_Instructions for the task_: The expected output is the first line of the data below and every line after it, up to and including the line containing "page links whose", each reproduced exactly.

_Data for processing_:

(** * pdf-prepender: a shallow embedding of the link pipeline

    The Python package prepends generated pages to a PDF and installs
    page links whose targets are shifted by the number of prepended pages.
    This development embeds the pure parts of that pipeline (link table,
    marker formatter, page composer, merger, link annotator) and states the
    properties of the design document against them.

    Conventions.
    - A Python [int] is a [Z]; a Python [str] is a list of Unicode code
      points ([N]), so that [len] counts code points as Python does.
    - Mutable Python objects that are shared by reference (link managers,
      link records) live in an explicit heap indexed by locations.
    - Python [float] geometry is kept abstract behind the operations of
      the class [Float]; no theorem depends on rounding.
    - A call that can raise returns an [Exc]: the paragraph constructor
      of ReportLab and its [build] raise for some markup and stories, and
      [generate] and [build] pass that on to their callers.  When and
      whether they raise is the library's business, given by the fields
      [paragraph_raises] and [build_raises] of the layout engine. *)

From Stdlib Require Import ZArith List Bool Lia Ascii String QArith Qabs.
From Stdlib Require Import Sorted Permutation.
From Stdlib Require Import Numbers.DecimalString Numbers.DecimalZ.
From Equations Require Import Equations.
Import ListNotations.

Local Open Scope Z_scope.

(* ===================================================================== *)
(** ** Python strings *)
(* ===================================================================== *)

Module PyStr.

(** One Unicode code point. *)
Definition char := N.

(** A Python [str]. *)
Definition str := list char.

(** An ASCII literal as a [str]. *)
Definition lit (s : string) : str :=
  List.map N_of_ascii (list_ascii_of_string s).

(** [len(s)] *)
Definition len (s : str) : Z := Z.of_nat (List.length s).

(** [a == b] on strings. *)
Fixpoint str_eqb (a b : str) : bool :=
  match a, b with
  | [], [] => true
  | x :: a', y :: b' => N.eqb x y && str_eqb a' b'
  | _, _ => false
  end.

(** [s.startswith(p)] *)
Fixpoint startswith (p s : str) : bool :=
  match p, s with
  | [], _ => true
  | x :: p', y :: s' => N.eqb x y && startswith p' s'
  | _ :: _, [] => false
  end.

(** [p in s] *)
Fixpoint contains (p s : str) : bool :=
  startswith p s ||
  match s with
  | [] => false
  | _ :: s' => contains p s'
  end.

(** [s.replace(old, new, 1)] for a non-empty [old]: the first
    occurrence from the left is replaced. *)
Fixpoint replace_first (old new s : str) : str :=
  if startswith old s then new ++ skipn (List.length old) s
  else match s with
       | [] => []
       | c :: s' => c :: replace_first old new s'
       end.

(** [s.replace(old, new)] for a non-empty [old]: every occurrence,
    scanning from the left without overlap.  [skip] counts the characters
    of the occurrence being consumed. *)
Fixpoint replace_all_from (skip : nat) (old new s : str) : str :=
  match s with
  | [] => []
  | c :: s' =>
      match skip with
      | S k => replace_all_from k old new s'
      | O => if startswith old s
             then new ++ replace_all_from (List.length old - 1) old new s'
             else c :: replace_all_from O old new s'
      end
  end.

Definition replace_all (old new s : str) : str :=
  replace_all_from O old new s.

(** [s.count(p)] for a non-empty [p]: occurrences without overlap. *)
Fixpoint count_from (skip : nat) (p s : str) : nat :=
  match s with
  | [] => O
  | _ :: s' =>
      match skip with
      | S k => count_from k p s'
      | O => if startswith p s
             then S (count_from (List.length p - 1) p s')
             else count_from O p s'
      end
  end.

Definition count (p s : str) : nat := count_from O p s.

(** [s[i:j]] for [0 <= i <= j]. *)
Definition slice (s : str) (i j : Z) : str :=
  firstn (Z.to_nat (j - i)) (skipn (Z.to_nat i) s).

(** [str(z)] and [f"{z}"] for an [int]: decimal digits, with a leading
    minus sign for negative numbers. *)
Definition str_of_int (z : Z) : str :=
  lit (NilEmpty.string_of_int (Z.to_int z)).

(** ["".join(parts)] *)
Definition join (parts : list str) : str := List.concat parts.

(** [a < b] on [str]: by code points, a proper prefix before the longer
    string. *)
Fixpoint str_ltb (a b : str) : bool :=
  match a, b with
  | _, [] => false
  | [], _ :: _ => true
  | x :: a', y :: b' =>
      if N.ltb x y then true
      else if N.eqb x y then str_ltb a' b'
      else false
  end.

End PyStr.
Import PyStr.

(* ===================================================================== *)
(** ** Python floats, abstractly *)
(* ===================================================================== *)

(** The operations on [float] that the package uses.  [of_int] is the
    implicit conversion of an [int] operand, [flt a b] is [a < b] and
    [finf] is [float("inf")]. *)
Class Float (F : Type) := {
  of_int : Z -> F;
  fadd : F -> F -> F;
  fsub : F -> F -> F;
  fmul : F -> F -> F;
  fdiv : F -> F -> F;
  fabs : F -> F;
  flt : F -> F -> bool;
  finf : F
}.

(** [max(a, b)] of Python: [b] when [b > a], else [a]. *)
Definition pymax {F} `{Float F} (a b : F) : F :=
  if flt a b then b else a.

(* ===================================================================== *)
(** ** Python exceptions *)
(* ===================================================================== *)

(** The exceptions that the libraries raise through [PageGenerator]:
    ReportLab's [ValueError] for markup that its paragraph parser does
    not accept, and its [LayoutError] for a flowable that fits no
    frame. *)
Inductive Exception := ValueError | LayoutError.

_Exercise response_:
(** * pdf-prepender: a shallow embedding of the link pipeline

    The Python package prepends generated pages to a PDF and installs
    page links whose targets are shifted by the number of prepended pages.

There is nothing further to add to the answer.